A type of attributing interest in a foreign investment fund for which a person may use the fair dividend rate method
FDR 2013/01 covers a type of attributing interest in a FIF for which a person may use the fair dividend rate method (the Ospraie Commodity Fund Ltd).
Reference
This determination is made under section 91AAO(1)(a) of the Tax Administration Act 1994. This power has been delegated by the Commissioner of Inland Revenue to the position of Investigations Manager, Investigations and Advice, under section 7 of the Tax Administration Act 1994.
Discussion (which does not form part of the determination)
Shares in the Ospraie Commodity Fund Limited ("the Ospraie Fund"), to which this determination applies, are attributing interests in a foreign investment fund ("FIF") for certain portfolio investment entity ("PIE") funds ("the NZFM Funds") managed by New Zealand Funds Management Limited.

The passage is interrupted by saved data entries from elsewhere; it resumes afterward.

(* ===== verification/InodeSpec.v ===== *)
(** * Contents of files

    What [bmap], [read] and [write] do for a file whose blocks are allocated:
    the file is the sequence of the bytes of its blocks. *)

From Stdlib Require Import ZArith Lia.
From stdpp Require Import base gmap strings numbers list.
From S2P Require Import Prelude Bytes Bio BioSpec BioCache BioClient DiskLayout Log LogSpec PhysMem Bitmap Inode.

Local Open Scope Z_scope.

(** ** Sequences of bytes *)

(** Byte [o] of the file whose block [k] is block [f k] of the disk. *)
Definition file_byte (c : Z → block) (f : Z → Z) (o : Z) : Z :=
  default 0 (c (f (o / BSIZE)) !! Z.to_nat (o mod BSIZE)).
Definition file_bytes (c : Z → block) (f : Z → Z) (off n : Z) : list Z := file_byte c f <$> seqZ off n.

Lemma file_bytes_app c f off a b : 0 ≤ a → 0 ≤ b → file_bytes c f off (a + b) = file_bytes c f off a ++ file_bytes c f (off + a) b.
Proof. intros Ha Hb. unfold file_bytes. by rewrite seqZ_app, fmap_app by done. Qed.

Lemma length_file_bytes c f off n : length (file_bytes c f off n) = Z.to_nat n.
Proof. unfold file_bytes. by rewrite length_fmap, length_seqZ. Qed.

(** The part of a file inside of one block. *)
Lemma file_bytes_block c f off n :
  0 ≤ off → 0 ≤ n → off mod BSIZE + n ≤ BSIZE → Z.of_nat (length (c (f (off / BSIZE)))) = BSIZE →
  file_bytes c f off n = get_bytes (c (f (off / BSIZE))) (off mod BSIZE) n.
Proof.
  intros Ho Hn Hle Hl. assert (0 ≤ off mod BSIZE < BSIZE) as Hm by (by apply Z.mod_pos_bound).
  apply list_eq. intros i. destruct (decide (Z.of_nat i < n)) as [Hi|Hi].
  - unfold file_bytes, get_bytes. rewrite list_lookup_fmap, lookup_seqZ_lt by lia. cbn. unfold file_byte.
    assert ((off + Z.of_nat i) / BSIZE = off / BSIZE ∧ (off + Z.of_nat i) mod BSIZE = off mod BSIZE + Z.of_nat i) as [-> ->].
    { unfold BSIZE in *. divlia. }
    rewrite lookup_take_lt, lookup_drop by lia. replace (Z.to_nat (off mod BSIZE + Z.of_nat i)) with (Z.to_nat (off mod BSIZE) + i)%nat by lia.
    destruct (lookup_lt_is_Some_2 (c (f (off / BSIZE))) (Z.to_nat (off mod BSIZE) + i)) as [x ->]; [lia|]. done.
  - rewrite !lookup_ge_None_2; [done| |]; [rewrite length_get_bytes by lia; lia|rewrite length_file_bytes; lia].
Qed.

Section Blocks.
Context {D : Type} {BD : BlockDevice D} {BDL : BlockDeviceLaws D} (dev : Z).

(** ** Reading a block *)

Lemma dopen d c L n :
  quiet dev (d_b d) c L → (length L < NBUF)%nat →
  ∃ b s pl, dread dev n d = Done (b, with_b d s) ∧ draw b (with_b d s) = Done (c n) ∧ disk s = disk (d_b d) ∧
    cache_rep dev s (one_open c L n pl) ∧ handle dev (one_open c L n pl) b n.
Proof using BDL.
  intros Hq HL. destruct (open1 dev (d_b d) c L n Hq HL) as (b & s & pl & Hb & Hd & Hr & Hh).
  exists b, s, pl. unfold dread, draw, with_b. rewrite Hb. cbn. split; [done|].
  split; [by rewrite (raw_data_ok dev s _ b n Hr Hh)|done].
Qed.

Lemma dclose d c L n pl b s :
  quiet dev (d_b d) c L → disk s = disk (d_b d) →
  cache_rep dev s (one_open c L n pl) → handle dev (one_open c L n pl) b n →
  ∃ s', ddrop b (with_b d s) = Done (with_b d s') ∧ disk s' = disk (d_b d) ∧ quiet dev s' c L.
Proof using BDL.
  intros Hq Hd Hr Hh. destruct (close1 dev s c L n pl b Hr Hh) as (s' & Hs & Hd' & Hq').
  { intros Hn. rewrite Hd. by eapply quiet_clean. }
  exists s'. unfold ddrop, with_b. cbn. rewrite Hs. cbn. split; [done|]. split; [congruence|done].
Qed.

(** ** The block map *)

(** Block [k] of the file is block [bn] of the disk. *)
Definition mapped (c : Z → block) (di : DiskInode) (k bn : Z) : Prop :=
  bn ≠ 0 ∧
  (0 ≤ k < NDIRECT ∧ addrs di !! Z.to_nat k = Some bn ∨
   NDIRECT ≤ k < NINDIRECT + NDIRECT ∧ ∃ ia, ia ≠ 0 ∧ addrs di !! Z.to_nat NDIRECT = Some ia ∧ bn = get_u32 (c ia) (4 * (k - NDIRECT))).

Lemma bmap_ok g k bn d c L :
  id_dev g = dev → mapped c (id_dinode g) k bn → quiet dev (d_b d) c L → (length L < NBUF)%nat →
  ∃ s', bmap g k d = Done (Ok bn, g, with_b d s') ∧ disk s' = disk (d_b d) ∧ quiet dev s' c L.
Proof using BDL.
  intros Hdev (Hbn & Hk) Hq HL. unfold bmap, addr_at. destruct Hk as [[Hk Ha]|(Hk & ia & Hia & Ha & Hget)].
  - rewrite (proj2 (Z.ltb_lt _ _)) by lia. rewrite Ha. cbn. rewrite (proj2 (Z.eqb_neq _ _)) by done.
    exists (d_b d). split; [|done]. by destruct d.
  - rewrite (proj2 (Z.ltb_ge _ _)), (proj2 (Z.ltb_lt _ _)) by lia. rewrite usub_ok by (change (NINDIRECT + NDIRECT) with 140 in *; unfold NDIRECT in *; lia).
    cbn [mbind outcome_bind]. unfold indirect_block, addr_at. rewrite Ha. cbn [unwrap mbind outcome_bind].
    rewrite (proj2 (Z.eqb_neq ia 0)) by done. cbn [mbind outcome_bind]. rewrite Hdev.
    destruct (dopen d c L ia Hq HL) as (b & s & pl & -> & Hraw & Hd & Hr & Hh). cbn [mbind outcome_bind]. rewrite Hraw. cbn [mbind outcome_bind].
    rewrite <- Hget, (proj2 (Z.eqb_neq bn 0)) by done.
    destruct (dclose d c L ia pl b s Hq Hd Hr Hh) as (s' & -> & Hd' & Hq'). cbn. by exists s'.
Qed.
End Blocks.

(** ** Where the bytes go to and come from *)

(** A destination of copies from the kernel that is valid for a range. *)
Class Destination (M : Type) {CP : Copier M} (is_user : bool) := {
  dst_ok : Z → Z → M → Prop;
  dst_put : Z → list Z → M → M;
}.
Class DestinationLaws (M : Type) {CP : Copier M} (is_user : bool) `{!Destination M is_user} : Prop := {
  dst_copy dst bs m : dst_ok dst (Z.of_nat (length bs)) m → copy_from_kernel is_user dst bs m = Done (Ok tt, dst_put dst bs m);
  dst_split dst bs n m : 0 ≤ n → dst_ok dst (Z.of_nat (length bs) + n) m →
    dst_ok dst (Z.of_nat (length bs)) m ∧ dst_ok (dst + Z.of_nat (length bs)) n (dst_put dst bs m);
  dst_app dst bs bs' m : dst_ok dst (Z.of_nat (length bs) + Z.of_nat (length bs')) m →
    dst_put (dst + Z.of_nat (length bs)) bs' (dst_put dst bs m) = dst_put dst (bs ++ bs') m;
  dst_nil dst m : dst_ok dst 0 m → dst_put dst [] m = m;
}.

(** A source of copies to the kernel. *)
Class Source (M : Type) {CP : Copier M} (is_user : bool) := {
  src_ok : Z → Z → M → Prop;
  src_get : Z → Z → M → list Z;
}.
Class SourceLaws (M : Type) {CP : Copier M} (is_user : bool) `{!Source M is_user} : Prop := {
  src_copy src n m : 0 ≤ n → src_ok src n m → copy_to_kernel is_user src n m = Done (Ok (src_get src n m), m);
  src_len src n m : 0 ≤ n → src_ok src n m → Z.of_nat (length (src_get src n m)) = n;
  src_split src n n' m : 0 ≤ n → 0 ≤ n' → src_ok src (n + n') m →
    src_ok src n m ∧ src_ok (src + n) n' m ∧ src_get src (n + n') m = src_get src n m ++ src_get (src + n) n' m;
}.

(** A buffer of the kernel. *)
Global Instance local_destination is_user : Destination (list Z) is_user := {|
  dst_ok dst n m := 0 ≤ dst ∧ dst + n ≤ Z.of_nat (length m);
  dst_put dst bs m := put_bytes m dst bs;
|}.
Global Instance local_source is_user : Source (list Z) is_user := {|
  src_ok src n m := 0 ≤ src ∧ src + n ≤ Z.of_nat (length m);
  src_get src n m := get_bytes m src n;
|}.

Global Instance local_destination_laws is_user : DestinationLaws (list Z) is_user.
Proof.
  split; cbn.
  - done.
  - intros dst bs n m Hn [H1 H2]. rewrite length_put_bytes by lia. lia.
  - intros dst bs bs' m [H1 H2]. unfold put_bytes.
    assert (length (take (Z.to_nat dst) m ++ bs) = Z.to_nat (dst + Z.of_nat (length bs))) as Hl by (rewrite length_app, length_take; lia).
    rewrite (app_assoc (take _ m) bs), take_app_length' by done. rewrite <- !app_assoc. do 3 f_equal.
    rewrite app_assoc, drop_app_ge by lia. rewrite Hl, drop_drop, length_app. f_equal. lia.
  - intros dst m [H1 H2]. unfold put_bytes. rewrite Nat.add_0_r. apply take_drop.
Qed.

Global Instance local_source_laws is_user : SourceLaws (list Z) is_user.
Proof.
  split; cbn.
  - done.
  - intros src n m Hn [H1 H2]. rewrite length_get_bytes; lia.
  - intros src n n' m Hn Hn' [H1 H2]. split; [lia|]. split; [lia|]. unfold get_bytes.
    rewrite !Z2Nat.inj_add by lia. rewrite <- drop_drop. by rewrite take_take_drop.
Qed.

Lemma dst_ok_le `{DestinationLaws M} dst n k m : 0 ≤ k ≤ n → dst_ok dst n m → dst_ok dst k m.
Proof.
  intros Hk Hok. destruct (dst_split dst (replicate (Z.to_nat k) 0) (n - k) m) as [H1 _]; rewrite ?length_replicate in *; [lia| |].
  - by replace (Z.of_nat (Z.to_nat k) + (n - k)) with n by lia.
  - by replace (Z.of_nat (Z.to_nat k)) with k in H1 by lia.
Qed.

(** Two copies in a row are one copy. *)
Lemma dst_next `{DestinationLaws M} dst n t xs ys m :
  0 ≤ dst → Z.of_nat (length xs) = t → t + Z.of_nat (length ys) ≤ n → dst_ok dst n m →
  copy_from_kernel is_user (dst + t) ys (dst_put dst xs m) = Done (Ok tt, dst_put dst (xs ++ ys) m).
Proof.
  intros H0 <- Hle Hok. assert (dst_ok dst (Z.of_nat (length xs) + Z.of_nat (length ys)) m) as Hok' by (eapply dst_ok_le; [|exact Hok]; lia).
  rewrite dst_copy by (eapply dst_split; [lia|exact Hok']). by rewrite dst_app.
Qed.

(** ** The loops *)

(** The blocks the rest of a transfer touches. *)
Definition blocks_left (off count t : Z) : Z := if t <? count then (off + count - 1) / BSIZE - (off + t) / BSIZE + 1 else 0.

Lemma blocks_left_fuel off count : 0 ≤ off → 0 ≤ count → blocks_left off count 0 < Z.of_nat (S (S (S (Z.to_nat (count / BSIZE))))).
Proof.
  intros Ho Hc. unfold blocks_left, BSIZE. assert (0 ≤ count / 1024) by divlia. destruct (Z.ltb_spec 0 count); [|lia].
  rewrite !Nat2Z.inj_succ, Z2Nat.id by done. divlia.
Qed.

(** The bytes of one round, and how they bring the transfer forward. *)
Definition chunk (off count t : Z) : Z := Z.min (count - t) (BSIZE - (off + t) mod BSIZE).

Lemma chunk_progress off count t : 0 ≤ off → 0 ≤ t < count →
  0 < chunk off count t ∧ t + chunk off count t ≤ count ∧ (off + t) mod BSIZE + chunk off count t ≤ BSIZE ∧
  0 ≤ blocks_left off count (t + chunk off count t) < blocks_left off count t.
Proof.
  intros Ho Ht. unfold chunk, blocks_left, BSIZE. assert (0 ≤ (off + t) mod 1024 < 1024) by divlia.
  rewrite (proj2 (Z.ltb_lt t count)) by lia.
  destruct (Z.min_spec (count - t) (1024 - (off + t) mod 1024)) as [[Hm ->]|[Hm ->]].
  - split; [lia|]. split; [lia|]. split; [lia|]. rewrite (proj2 (Z.ltb_ge _ _)) by lia. divlia.
  - split; [lia|]. split; [lia|]. split; [lia|]. destruct (Z.ltb_spec (t + (1024 - (off + t) mod 1024)) count).
    + assert ((off + (t + (1024 - (off + t) mod 1024))) / 1024 = (off + t) / 1024 + 1) as -> by divlia.
      assert ((off + t) / 1024 + 1 ≤ (off + count - 1) / 1024) by divlia. lia.
    + divlia.
Qed.

Lemma min_chunk off count t : Misc.min (count - t) (BSIZE - (off + t) mod BSIZE) = chunk off count t.
Proof. unfold Misc.min, chunk. destruct (Z.ltb_spec (count - t) (BSIZE - (off + t) mod BSIZE)); lia. Qed.

Section Transfer.
Context {D : Type} {BD : BlockDevice D} {BDL : BlockDeviceLaws D} (dev : Z).
Context {M : Type} {CP : Copier M} (is_user : bool).

(** All blocks of a range are mapped. *)
Definition mapped_range (c : Z → block) (di : DiskInode) (f : Z → Z) (off n : Z) : Prop :=
  ∀ k, off / BSIZE ≤ k ≤ (off + n - 1) / BSIZE → mapped c di k (f k).

Lemma mapped_at c di f off n t : 0 ≤ off → 0 ≤ t < n → mapped_range c di f off n → mapped c di ((off + t) / BSIZE) (f ((off + t) / BSIZE)).
Proof using. intros Ho Ht Hm. apply Hm. split; apply Z.div_le_mono; unfold BSIZE; lia. Qed.

(** Reading delivers the bytes of the file and leaves everything else alone. *)
Lemma inode_read_ok `{!Destination M is_user} `{!DestinationLaws M is_user} g dst off count d m c L f :
  id_dev g = dev → quiet dev (d_b d) c L → (length L < NBUF)%nat →
  0 ≤ off → 0 ≤ count → off + count < 2 ^ 32 → off + count ≤ di_size (id_dinode g) →
  0 ≤ dst → dst + count < 2 ^ 64 → dst_ok dst count m → mapped_range c (id_dinode g) f off count →
  ∃ s', inode_read g is_user dst off count d m = Done (Ok count, g, with_b d s', dst_put dst (file_bytes c f off count) m) ∧
    disk s' = disk (d_b d) ∧ quiet dev s' c L.
Proof using BDL.
  intros Hdev Hq HL Ho Hc H32 Hsz Hd0 Hd1 Hok Hm. unfold inode_read.
  rewrite (proj2 (Z.leb_gt _ _)) by lia. rewrite (proj2 (Z.ltb_ge _ _)) by lia.
  pose (I := λ st : rw_state, ∃ t s, 0 ≤ t ≤ count ∧ disk s = disk (d_b d) ∧ quiet dev s c L ∧
    st = mkRw t (off + t) (dst + t) ((off + t) / BSIZE) ((off + t) mod BSIZE) g (with_b d s) (dst_put dst (file_bytes c f off t) m)).
  pose (Q := λ r : result Z * InodeData * dstate D * M, ∃ s', r = (Ok count, g, with_b d s', dst_put dst (file_bytes c f off count) m) ∧
    disk s' = disk (d_b d) ∧ quiet dev s' c L).
  destruct (while_fuel_inv I (λ st, blocks_left off count (rw_total st)) Q (read_block is_user count))
    with (fuel := S (S (S (Z.to_nat (count / BSIZE))))) (s := mkRw 0 off dst (off / BSIZE) (off mod BSIZE) g d m) as (r & Hr & s' & -> & Hds & Hqs).
  - intros st (t & s & Ht & Hds & Hqs & ->). unfold read_block. cbn [rw_total rw_offset rw_addr rw_basic rw_boff rw_self rw_d rw_m].
    destruct (Z.ltb_spec t count) as [Hlt|Hge].
    2: { left. assert (t = count) as -> by lia. eexists. split; [done|]. by exists s. }
    right. destruct (chunk_progress off count t Ho) as (Hc0 & Hc1 & Hc2 & Hc3); [lia|].
    assert (0 ≤ (off + t) mod BSIZE < BSIZE) as Hmod by (by apply Z.mod_pos_bound).
    rewrite (usub_ok count t) by lia. cbn [mbind outcome_bind]. rewrite (Z.mod_small ((off + t) / BSIZE) (2 ^ 32)) by (unfold BSIZE; divlia).
    destruct (bmap_ok dev g _ _ (with_b d s) c L Hdev (mapped_at c (id_dinode g) f off count t Ho ltac:(lia) Hm) Hqs HL) as (s1 & -> & Hd1' & Hq1). cbn [mbind outcome_bind].
    rewrite Hdev. destruct (dopen dev (with_b (with_b d s) s1) c L (f ((off + t) / BSIZE)) Hq1 HL) as (b & s2 & pl & -> & Hraw & Hd2 & Hr2 & Hh2).
    cbn [mbind outcome_bind]. rewrite usub_ok by (unfold BSIZE in *; lia). cbn [mbind outcome_bind]. rewrite Hraw. cbn [mbind outcome_bind].
    rewrite min_chunk. rewrite <- (file_bytes_block c f (off + t)) by (lia || by eapply quiet_len).
    rewrite (dst_next dst count) by (rewrite ?length_file_bytes; (lia || done)). rewrite <- file_bytes_app by lia. cbn [mbind outcome_bind].
    destruct (dclose dev (with_b (with_b d s) s1) c L _ pl b s2 Hq1 Hd2 Hr2 Hh2) as (s3 & -> & Hd3 & Hq3). cbn [mbind outcome_bind].
    rewrite !uadd_ok by lia. cbn [mbind outcome_bind]. eexists. split; [done|]. split; [|exact Hc3].
    exists (t + chunk off count t), s3. split; [lia|]. split; [cbn in Hd3, Hd1'; congruence|]. split; [done|]. by rewrite !Z.add_assoc.
  - exists 0, (d_b d). split; [lia|]. split; [done|]. split; [done|]. rewrite !Z.add_0_r. f_equal; [by destruct d|].
    symmetry. apply dst_nil. eapply dst_ok_le; [|exact Hok]. lia.
  - by apply blocks_left_fuel.
  - cbn. unfold blocks_left. destruct (Z.ltb_spec 0 count); [|lia]. unfold BSIZE. divlia.
  - exists s'. split; [exact Hr|done].
Qed.
End Transfer.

The investments held by the Ospraie Fund are predominantly financial arrangements. In addition, the NZFM Funds hedge their attributing interests in the Ospraie Fund back to New Zealand dollars. Therefore, section EX 46(10)(cb) of the Income Tax Act 2007 could apply to prevent the NZFM Funds from using the fair dividend rate method in the absence of a determination under section 91AAO of the Tax Administration Act 1994.
Despite this, the overall arrangement (as described by the applicant) contains sufficient risk so that it is not akin to a New Zealand dollar denominated debt instrument. Accordingly, I consider it is appropriate for the NZFM Funds to use the fair dividend rate method to calculate FIF income from an attributing interest in the Ospraie Fund.
Scope of determination
This determination applies to shares held by the NZFM Funds in the Ospraie Fund.
Shares in the Ospraie Fund are attributing interests in a FIF for the NZFM Funds.
The Ospraie Fund:
- is organised under the laws of the Cayman Islands as a limited liability company
- issues shares, denominated in US dollars, to the NZFM Funds
- invests in and trades in a global portfolio of commodities and commodity related derivative instruments, denominated in US dollars or effectively hedged to US dollars
- uses a trading strategy based on active leveraged trading of the commodities and related derivatives.
The NZFM Funds hedge their attributing interests in the Ospraie Fund back to New Zealand dollars.
It is an additional condition of this determination that the investment in the Ospraie Fund is not part of an overall arrangement that seeks to provide the NZFM Funds with a return that is equivalent to an effective New Zealand dollar denominated interest exposure.
Interpretation
In this determination unless the context otherwise requires:
- "Ospraie Fund" means the issuer, Ospraie Commodity Fund Limited, which is incorporated as a company under the laws of the Cayman Islands
- "Fair dividend rate method" means the fair dividend rate method under section YA1 of the Income Tax Act 2007
- "Financial arrangement" means financial arrangement under section EW3 of the Income Tax Act 2007
- "Foreign investment fund" means foreign investment fund under section YA 1 of the Income Tax Act 2007
- "The NZFM Funds" means a unit trust organised under the laws of New Zealand and is a portfolio investment entity, managed by New Zealand Funds Management Limited
- "Portfolio investment entity" means a portfolio investment entity under section YA 1 of the Income Tax Act 2007.
Determination
This determination applies to an attributing interest in a FIF, being a direct income interest in the Ospraie Fund. This is a type of attributing interest for which the NZFM Funds may use the fair dividend rate method to calculate FIF income from the interest.
Application date
This determination applies for the 2012-13 and subsequent income years.
Dated at Christchurch this 27th day of March 2013.